Recommended Level: Beginner – Intermediate

Most cartoons in Taiwan are dubbed/subtitled versions of English language cartoons. Anime is mostly dubbed/subtitled versions of Japanese anime. Most cartoons and anime does get dubbed and aired on Chinese speaking television, so there’s never a shortage of material.

I’m not sure about mainland China, but in Taiwan the translation and voice acting of many cartoons into Chinese is done to a very, very high standard. For many shows, jokes are often not translated directly unless it would also make sense and be funny in Chinese. Often, the original script and meaning of an entire scene or episode will be altered to make it relevant and interesting to the local population.

Possibly the best example of this is the current instalment of The Simpsons been aired in Taiwan at the moment. Every episode I’m constantly amazed at the content, including statements about things like the controversial 22k minimum wage (an important issue in Taiwan at the moment), poking fun at president Ma (the current president of Taiwan) and many other locally adapted scripting.

In short, if you enjoy cartoons and anime in English, you’ll enjoy them in Chinese as well.
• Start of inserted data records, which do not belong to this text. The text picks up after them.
(** ** The first block *)
Section Genesis.
Context `{SecpCompression} `{LruLaws} `{Hashes}.
Context (T : gset OutPoint) (HT : (size T <= lru_capacity)%nat).
Context (range_coins : gmap OutPoint Coin -> list (OutPoint * Coin)) (Hcoins : forall m, range_coins m ≡ₚ map_to_list m).
Context (params : PowParams) (minimumChainWork now nano : Z) (blk_of : nat -> Block) (w : nat -> Z) (Hw : forall q, 0 <= w q < 2 ^ 32).
Context (free : Z) (Hfree : MinDiskSpace + 2 ^ 32 <= free).
Definition no_disk : Disk := mkDisk ∅ ∅ [] 0 ∅.
Lemma first_stored b : wf_block b -> len (Block_Serialize b) + 4 < MaxBlockFileSize ->
  exists d i, StoreBlock free 0 b None no_disk = Ok (mkPos 0 0, d) /\ GlobalBlockFileInfo d = [i] /\ info_ok i /\ UndoSize i = 0 /\ GlobalLastBlockFile d = 0.
Proof.
  intros Hb Hsz. destruct (Block_SerializeSize_len b Hb) as (b' & Hbs & Hh & Ht & Hser). unfold StoreBlock. rw Hbs. cbn [default].
  assert (u32 (u32 (len (Block_Serialize b)) + 4) = len (Block_Serialize b) + 4) as -> by (unfold MaxBlockFileSize in Hsz; int_lia). set (n := len (Block_Serialize b) + 4) in *. assert (0 <= n) as Hn by (unfold n; lia).
  unfold FindBlockPos. destruct (Z.ltb_spec MaxBlockFileSize n); [lia|]. cbn [no_disk GlobalLastBlockFile GlobalBlockFileInfo]. change (grow_infos [] 0) with [NewBlockFileInfo]. cbn [length find_file]. change (nth_go [NewBlockFileInfo] 0) with (Ok NewBlockFileInfo : res DiskErr _).
  cbn [mbind res_bind bf_Size NewBlockFileInfo]. assert (u32 (0 + n) = n) as -> by (unfold MaxBlockFileSize in Hsz; int_lia). destruct (Z.leb_spec MaxBlockFileSize n); [lia|]. cbn [mbind res_bind].
  change (nth_go [NewBlockFileInfo] 0) with (Ok NewBlockFileInfo : res DiskErr _). cbn [mbind res_bind]. change (0 =? _) with true. cbn [mbind res_bind].
  set (i1 := AddBlock 0 (Time (Header b')) NewBlockFileInfo). change (upd_info 0 (AddBlock 0 (Time (Header b'))) (with_infos [NewBlockFileInfo] no_disk)) with (Ok (with_infos [i1] no_disk) : res DiskErr Disk). cbn [mbind res_bind].
  set (i2 := set_Size (u32 (bf_Size i1 + n)) i1). change (upd_info 0 _ (with_infos [i1] no_disk)) with (Ok (with_infos [i2] no_disk) : res DiskErr Disk). cbn [mbind res_bind].
  change (nth_go _ 0) with (Ok i2 : res DiskErr _). cbn [mbind res_bind].
  destruct (reserve_ok (E := DiskErr) free BlockFileChunkSize (mkPos 0 0) (bf_Size i2) ∅ Hfree ltac:(done)) as (m & Hr & _). change (bf_Size NewBlockFileInfo) with 0. change (blk _) with (∅ : gmap Z File). rw Hr. cbn [mbind res_bind negb WriteBlockToDisk Pos_IsNull].
  eexists _, i2. split; [reflexivity|]. cbn. split; [done|]. split; [|done]. split; cbn; [rw u32_id; unfold MaxBlockFileSize in *; int_lia|lia].
Qed.
(** The tree of the first block alone. *)
Lemma first_tree h q b : h !! q = Some b -> (forall r, r <> q -> h !! r = None) -> tree_ok h -> bi_Prev b = None -> ledger_tree T params h blk_of w.
Proof.
  intros Hq Ho Ht Hp. split; [done| |done|]; intros x bx; destruct (decide (x = q)) as [->|Hx]; [|by rw (Ho x Hx)| |by rw (Ho x Hx)]; rw Hq.
  - intros pre [= <-] Hpre. congruence.
  - intros q' b' [= <-] Hq' _ _. destruct (decide (q' = q)) as [->|Hne]; [done|by rw (Ho q' Hne) in Hq'].
Qed.
Lemma first_ledger h q b c v m d i : c_heap c = h -> h !! q = Some b -> (forall r, r <> q -> h !! r = None) -> bi_Prev b = None -> bi_Height b = 0 -> chain_ok c -> tip c = Some q ->
  cache_ok T v ∅ -> hashBlock v = hash_of Sha256 h q -> Hash_IsNull (hash_of Sha256 h q) = false -> known_pool T m -> GlobalBlockFileInfo d = [i] -> info_ok i -> UndoSize i = 0 -> GlobalLastBlockFile d = 0 ->
  agree T h blk_of w q c v m d.
Proof.
  intros <- Hq Ho Hp Hh Hc Ht Hv Hb Hn Hm Hd Hi Hu Hl. split; [done| |done| |done|done| |].
  - intros x. destruct (c_heap c !! x); constructor. by split.
  - unfold coins. rw Hq. cbn [from_option]. by rw Hh.
  - split.
    + split; rewrite ?Hd ?Hl; [constructor; [exact Hi|constructor]|done|done].
    + intros x bx pre Hx Hpre. destruct (decide (x = q)) as [->|Hne]; [congruence|by rw (Ho x Hne) in Hx].
    + intros x bx pre Hx Hpre. destruct (decide (x = q)) as [->|Hne]; [congruence|by rw (Ho x Hne) in Hx].
    + intros k j Hk. rewrite Hd in Hk. apply list_lookup_singleton_Some in Hk as [-> <-]. rw Hu. assert (c_heap c = {[q := b]}) as ->.
      { apply map_eq. intros x. destruct (decide (x = q)) as [->|Hne]; [by rw lookup_singleton_eq|by rw lookup_singleton_ne // (Ho x Hne)]. }
      unfold due. rw map_fold_singleton. unfold due_of. specialize (Hw q). destruct (_ && _); lia.
  - intros n x bx _ Hx Hpre. destruct (decide (x = q)) as [->|Hne]; [congruence|by rw (Ho x Hne) in Hx].
Qed.
(** The index of the first block, after its transactions are received. *)
Lemma first_received (genesis : Block) pos q c b best : c_heap c = {[q := b]} -> branch c = [] -> orphan c = ∅ -> tree_ok (c_heap c) -> pindexBestHeader c = best -> bi_blockHash b = GenesisHash (pp_forks params) ->
  Hash_IsNull (GenesisHash (pp_forks params)) = false -> exists c' b', ReceivedBlockTransactions (E := Empty_set) params genesis q pos c = Ok c' /\ c_heap c' = {[q := b']} /\ links b' = links b /\ GetBlockPos b' = pos /\
    active c' = active c /\ tip c' = tip c /\ indexMap c' = indexMap c /\ pindexBestHeader c' = best.
Proof.
  intros Hh Hbr Hor Ht Hbest Hhash Hnn. unfold ReceivedBlockTransactions. rw Hh. unfold bload. rw lookup_singleton_eq. cbn [mbind res_bind]. set (b1 := (RaiseValidity _ _).2). rw insert_singleton_eq.
  assert (links b1 = links b) as Hl by (unfold b1, RaiseValidity; by repeat case_match).
  assert (HasData b1 = true /\ bi_File b1 = pos.1 /\ bi_DataPos b1 = pos.2) as (Hd1 & Hf1 & Hp1).
  { split; [rw HasData_bit RaiseValidity_bit // AddStatus_bit; apply orb_true_r|]. unfold b1, RaiseValidity. by repeat case_match. }
  set (c1 := with_heap c {[q := b1]}).
  assert (hash_of Sha256 (c_heap c1) q = GenesisHash (pp_forks params)) as Hg.
  { unfold hash_of. cbn [c1 with_heap c_heap]. rw lookup_singleton_eq. cbn [from_option]. unfold GetBlockHash. destruct (links_inv _ _ Hl) as (_ & Hbh & _). by rw Hbh Hhash Hnn. }
  assert (IsGenesis Sha256 (pp_forks params) c1 q = true) as Hig by (unfold IsGenesis; by rw bool_decide_true). rw Hig. cbn [mbind res_bind].
  assert (tree_ok (c_heap c1)) as Ht1.
  { cbn. rw Hh in Ht. destruct (links_inv _ _ Hl) as (_ & _ & ? & ? & ? & _). rewrite <-(insert_empty q b1). apply (tree_same ∅ q b b1); [by rewrite insert_empty|done|done|done]. }
  destruct (AddToBranch_ok (E := Empty_set) Sha256 (pp_forks params) c1 q) as (c2 & -> & Hcore & _ & _ & _ & _ & _ & Ha & Htp & Him & Hb2); [done| | | |].
  - cbn. rw Hbr. constructor.
  - exists b1. cbn [c1 with_heap c_heap]. rw lookup_singleton_eq. split; [done|]. fold c1. by rw Hig.
  - intros k l y Hk. cbn in Hk. by rw Hor lookup_empty in Hk.
  - cbn [mbind res_bind default]. pose proof (Hcore q) as Hq. cbn [c1 with_heap c_heap] in Hq. rw lookup_singleton_eq in Hq. destruct (c_heap c2 !! q) as [b2|] eqn:Eq; [|done]. clear Hq.
    exists c2, b2. split; [done|]. split.
    + apply map_eq. intros x. destruct (decide (x = q)) as [->|Hne]; [by rw lookup_singleton_eq|]. rw lookup_singleton_ne //. pose proof (Hcore x) as Hx. cbn [c1 with_heap c_heap] in Hx. rw lookup_singleton_ne // in Hx. by destruct (c_heap c2 !! x).
    + pose proof (Hcore q) as Hq. cbn [c1 with_heap c_heap] in Hq. rw lookup_singleton_eq Eq in Hq. pose proof (fmap_Some_eq _ _ _ Hq) as Hs. pose proof (f_equal fst Hs) as Hl2. pose proof (f_equal snd Hs) as Hs2. cbn [fst snd] in Hl2, Hs2.
      unfold status_pos in Hs2. injection Hs2 as Hst Hfi Hpo. split; [congruence|]. split; [|by subst best]. unfold GetBlockPos, HasData in *. rw -Hst Hd1 -Hfi -Hpo Hf1 Hp1. by destruct pos.
Qed.
Lemma flush_disk mode s : match flush range_coins nano free mode s with (s', Ok _) => forall pos x, block_at (p_disk (s_persist s)) pos x -> block_at (p_disk (s_persist s')) pos x | (_, Err _) => False | _ => True end.
Proof.
  unfold flush. rw (bind_run _ _ s s (s_chain s) eq_refl) (bind_run _ _ s s (s_persist s) eq_refl) (bind_run _ _ s s (s_view s) eq_refl) (bind_run _ _ s s (s_pool s) eq_refl).
  unfold mbind, lc_bind, lc_pure. destruct (FlushStateToDisk _ _ _ _ _ _ _ _ _) as [[g v]|[]|] eqn:Ef; [|done]. cbn. by destruct (FlushStateToDisk_inv _ _ _ _ _ _ _ _ _ _ _ Ef) as ([->| ->] & _).
Qed.

(** C28. The first block: on a node whose chain, files and coins are empty, with room on
    the disk and with a block that fits a file and has the hash that the network prescribes,
    InitGenesisChain returns no error.  When it returns (flushing may panic, of which nothing
    is said), the block is the tip, its hash is the best block of the coins, its record is in
    the block file at the position that its index gives, where it is read back if it has
    its proof of work, and what holds is the relation between tree, coins and files
    that ActivateBestChain keeps (C1). *)
Theorem InitGenesisChain_ledger (genesis : Block) (s : chain_state) (Hchain : s_chain s = NewChain) (Hdisk : p_disk (s_persist s) = no_disk) (Hview : cache_ok T (s_view s) ∅)
    (Hpool : known_pool T (s_pool s)) (Hwf : wf_block genesis) (Hsmall : len (Block_Serialize genesis) + 4 < MaxBlockFileSize)
    (Hhash : (Header_GetHash Sha256 (Header genesis)).1 = GenesisHash (pp_forks params)) (Hnull : Hash_IsNull (GenesisHash (pp_forks params)) = false) (Hprev : HashPrevBlock (Header genesis) = HashZero) :
  match InitGenesisChain range_coins params minimumChainWork now nano free genesis s with
  | (s', Ok _) => exists q, tip (s_chain s') = Some q /\ hash_of Sha256 (c_heap (s_chain s')) q = GenesisHash (pp_forks params) /\ hashBlock (s_view s') = GenesisHash (pp_forks params) /\
      (exists b, c_heap (s_chain s') !! q = Some b /\ block_at (p_disk (s_persist s')) (of_pos (GetBlockPos b)) genesis /\
        (CheckProofOfWork params (Block_GetHash Sha256 (as_read genesis)) (Bits (Header genesis)) = true ->
         ReadBlockFromDiskByPos params (of_pos (GetBlockPos b)) (p_disk (s_persist s')) = Ok (Some (as_read genesis)))) /\
      ledger_tree T params (c_heap (s_chain s')) blk_of w /\ ledger T (c_heap (s_chain s')) blk_of w q s'
  | (_, Err _) => False
  | (_, Panic) => True
  end.
Proof.
  destruct (first_stored genesis Hwf Hsmall) as (d & i & Hst & Hd & Hi & Hu & Hl). destruct (StoreBlock_ok free 0 genesis no_disk ltac:(by split) Hwf Hsmall Hfree) as (pos & d' & Hst' & Hat & _). rw Hst in Hst'. injection Hst' as <- <-. unfold InitGenesisChain. rw (bind_run _ _ s s (s_chain s) eq_refl) Hchain. cbn [Genesis NewChain active head mjoin option_join].
  rw (bind_run _ _ s s (s_persist s) eq_refl) Hdisk Hst. set (q := fresh _). unfold of_disk. unfold mbind at 1, lc_bind at 1. cbn [fst snd]. set (g1 := with_disk d (s_persist s)). rw (bind_run (put_persist g1) _ s _ tt eq_refl). set (s1 := mkCS _ _ _ _ _ _).
  assert (Hash_IsNull HashZero = true) as Hz by done. destruct (AddToIndexMap_ok (E := Empty_set) Sha256 ∅ (with_heap NewChain (<[q := NewBlockIndex (Header genesis)]> ∅)) q (Header genesis) (NewBlockIndex (Header genesis)) None) as (b & best & Hadd & Hlk & Ht & Hbest & _);
    [apply tree_empty|apply lookup_empty|done|apply fresh_index_new|by left|by split; cbn; intros; simplify_map_eq|apply (wfh_time _ (wb_header _ Hwf))|rw Hprev Hhash; congruence|by cbn; intros; simplify_map_eq|].
  cbn [c_heap NewChain] in Hadd. rw (bind_run _ _ s1 s1 _ (pure_run _ _ s1 Hadd)). clear Hadd. set (c1 := mkChain _ _ _ _ _ _ _ _ _). destruct Hlk as (Hp & Hht & _ & _ & _ & _ & Hbh & _). cbn [with_heap NewChain indexMap] in Hp, Hht. rw lookup_empty in Hp, Hht. cbn [from_option] in Hht.
  destruct (first_received genesis (pos_File (mkPos 0 0), pos_Pos (mkPos 0 0)) q c1 b best) as (c2 & b2 & Hrec & Hh2 & Hl2 & Hpos2 & Ha2 & Ht2 & Hi2 & Hb2); [by cbn; rw insert_empty|done|done|done|done|by rw Hbh|done|].
  rw (bind_run _ _ s1 s1 _ (pure_run _ _ s1 Hrec)). destruct (links_inv _ _ Hl2) as (_ & Hbh2 & Hp2 & Hsk2 & Hht2 & _).
  assert (c_heap c2 !! q = Some b2) as Hq2 by (by rw Hh2 lookup_singleton_eq). assert (tree_ok (c_heap c2)) as Htree2 by (rw Hh2 -(insert_empty q b2); by eapply tree_same).
  assert (chain_ok c2) as Hok2.
  { split; [done|by rw Ht2; cbn; rw Ha2|]. split; [rw Hi2; cbn; rw insert_empty|rw Hb2]; intros *.
    - rw lookup_singleton_Some. intros [_ <-]. by eexists.
    - intros ->. destruct Hbest as [[= ->]|?]; [by eexists|done]. }
  destruct (SetTip_ok (E := Empty_set) now minimumChainWork c2 (Some q) Hok2) as (l & cur & Hset & Hpath); [intros r [= <-]; by eexists|]. rw (bind_run _ _ s1 s1 _ (pure_run _ _ s1 Hset)). clear Hset. set (c3 := mkChain _ _ _ _ _ _ _ _ _).
  assert (chain_ok c3) as Hok3 by (split; [done|done|by destruct Hok2 as [_ _ [? ?]]]). rw (bind_run (put_chain c3) _ s1 _ tt eq_refl). set (s2 := mkCS _ c3 _ _ _ _). rw (bind_run (lc_get s_view) _ s2 s2 (s_view s) eq_refl).
  assert (hash_of Sha256 (c_heap c3) q = GenesisHash (pp_forks params)) as Hg by (unfold hash_of; cbn [c3 c_heap]; rw Hq2; cbn [from_option]; unfold GetBlockHash; by rw Hbh2 Hbh Hhash Hnull).
  assert (UpdateCoins (E := Empty_set) range_coins (s_view s) ∅ (hash_of Sha256 (c_heap c3) q) = Ok (mkCache _ (db (s_view s)) (hash_of Sha256 (c_heap c3) q) (cacheCoins (s_view s)) (dirtyCoins (s_view s)))) as Hup.
  { unfold UpdateCoins. assert (range_coins ∅ = []) as ->; [|done]. apply Permutation_nil_r. by rw Hcoins map_to_list_empty. }
  rw (bind_run _ _ s2 s2 _ (pure_run _ _ s2 Hup)). set (v2 := mkCache _ _ _ _ _). rw (bind_run (put_view v2) _ s2 _ tt eq_refl). set (s3 := mkCS _ _ _ _ _ _).
  assert (forall r, r <> q -> c_heap c3 !! r = None) as Ho by (intros r Hr; cbn [c3 c_heap]; by rw Hh2 lookup_singleton_ne).
  assert (ledger T (c_heap c3) blk_of w q s3) as Hled.
  { apply (first_ledger (c_heap c3) q b2 c3 v2 (s_pool s) d i); try done; [by rw Hp2|by rw Hht2|by destruct Hview|by rw Hg]. }
  pose proof (ledger_flush T HT range_coins Hcoins (c_heap c3) blk_of w free nano q FlushStateAlways s3 Hled) as Hf. pose proof (flush_disk FlushStateAlways s3) as Hne.
  unfold wp in Hf. destruct (flush range_coins nano free FlushStateAlways s3) as [s' [u|e|]]; [|done|done]. destruct Hf as [Hf Hc]. exists q. rw Hc. change (s_chain s3) with c3. split; [done|]. split; [done|].
  split; [by rw (proj1 (ag_best _ _ _ _ _ _ _ _ _ Hf))|]. apply Hne in Hat.
  split; [|split; [apply (first_tree (c_heap c3) q b2); [done|done|done|by rw Hp2]|done]]. exists b2. split; [done|]. rw Hpos2. split; [done|]. intros Hpow. apply (block_at_read params); [done|unfold MaxBlockFileSize in Hsmall; split; lia|done|done].
Qed.
End Genesis.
The animation makes them enjoyable even for beginner students that can’t grasp all the language yet.

A show to get you started: 海綿寶寶/ Spongebob Squrepants (the version dubbed for Taiwanese audiences is well scripted and has very clear voice acting, making it very accessible for beginners)

Comedy

Recommended Level:Advanced

Comedy usually has many cultural elements to it. Understanding these requires a strong knowledge of both the language and the culture. It’s very different in style to Western comedy, and whether you find it funny or not (even when you understand it) is something you’ll need to explore for yourself. I don’t personally enjoy Chinese comedy that much, but it’s a highly subjective thing.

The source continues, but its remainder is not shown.